What you are asked to do: Which lines in the records below include the word "Import"? Report each of them in full.

==== Data to examine

(* ===== verification/BenchmarkProcess.v ===== *)
(** * The benchmark program: the process

    [main] of [apps/benchmark/epoll_loopback.cpp]: the server, its thread, the
    threads of the clients, and the report, composed of the models of these parts.

    The interleaving of the threads is a list of the steps of [BenchmarkThreads].
    A step that ends the server's thread is taken with the result of [Run] on the
    server that was constructed, and a step that ends a client's with the result of
    its [RunClient], which also leaves its latencies in the vector: a thread ends
    the way its code ends ([commit]).  Every thread has its own history of system
    calls, and the kernel answers it in a way of its own.

    A client is run at the step that ends it.  It shares nothing with the others
    while it runs but the vector, of which each writes its own part
    ([client_slots_disjoint]). *)

From S2P Require Import Prelude Os Scripted UniqueFd Codec Handler BoundedQueue WorkerPool.
From S2P Require Import Connection ConnectionRegistry EpollServer ServerFrame ServerInvariant.
From S2P Require Import ServerProofs ServerTheorems ServerStart ServerLife CommandLine ServerScope.
From S2P Require Import BlockingTcp BlockingTheorems Doubles BenchmarkMain BenchmarkClient BenchmarkThreads BenchmarkReport.

(** The options [main] sets; the others keep their defaults. *)
Definition server_options (config : BenchmarkConfig) : EpollEchoServerOptions :=
  let o := EpollEchoServerOptions_default in
  {| options_worker_count := workers config;
     options_work_queue_capacity := Z.max 1024 (u64 (clients config * 8));
     options_max_read_bytes_per_event := options_max_read_bytes_per_event o;
     options_max_write_bytes_per_event := options_max_write_bytes_per_event o;
     options_max_connections := options_max_connections o;
     options_max_in_flight_requests_per_connection := options_max_in_flight_requests_per_connection o;
     options_connection_limits := options_connection_limits o;
     options_handler := options_handler o;
     options_shutdown_signals := options_shutdown_signals o |}.

(** How the process ends: by the end of [main], or by [std::terminate]. *)
Inductive Ending : Type := Exited (code : Z) | Aborted.

(** What the threads work on. *)
Record Process : Type := {
  threads : Threads;
  latencies_seconds : list double;
  server_state : St EpollEchoServer;
}.

Definition with_threads (t : Threads) (p : Process) : Process :=
  {| threads := t; latencies_seconds := latencies_seconds p; server_state := server_state p |}.
Definition with_server_state (st : St EpollEchoServer) (p : Process) : Process :=
  {| threads := threads p; latencies_seconds := latencies_seconds p; server_state := st |}.
Definition with_latencies (l : list double) (p : Process) : Process :=
  {| threads := threads p; latencies_seconds := l; server_state := server_state p |}.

========

Exercise solution:
From S2P Require Import Prelude Os Scripted UniqueFd Codec Handler BoundedQueue WorkerPool.
From S2P Require Import Connection ConnectionRegistry EpollServer ServerFrame ServerInvariant.
From S2P Require Import ServerProofs ServerTheorems ServerStart ServerLife CommandLine ServerScope.
From S2P Require Import BlockingTcp BlockingTheorems Doubles BenchmarkMain BenchmarkClient BenchmarkThreads BenchmarkReport.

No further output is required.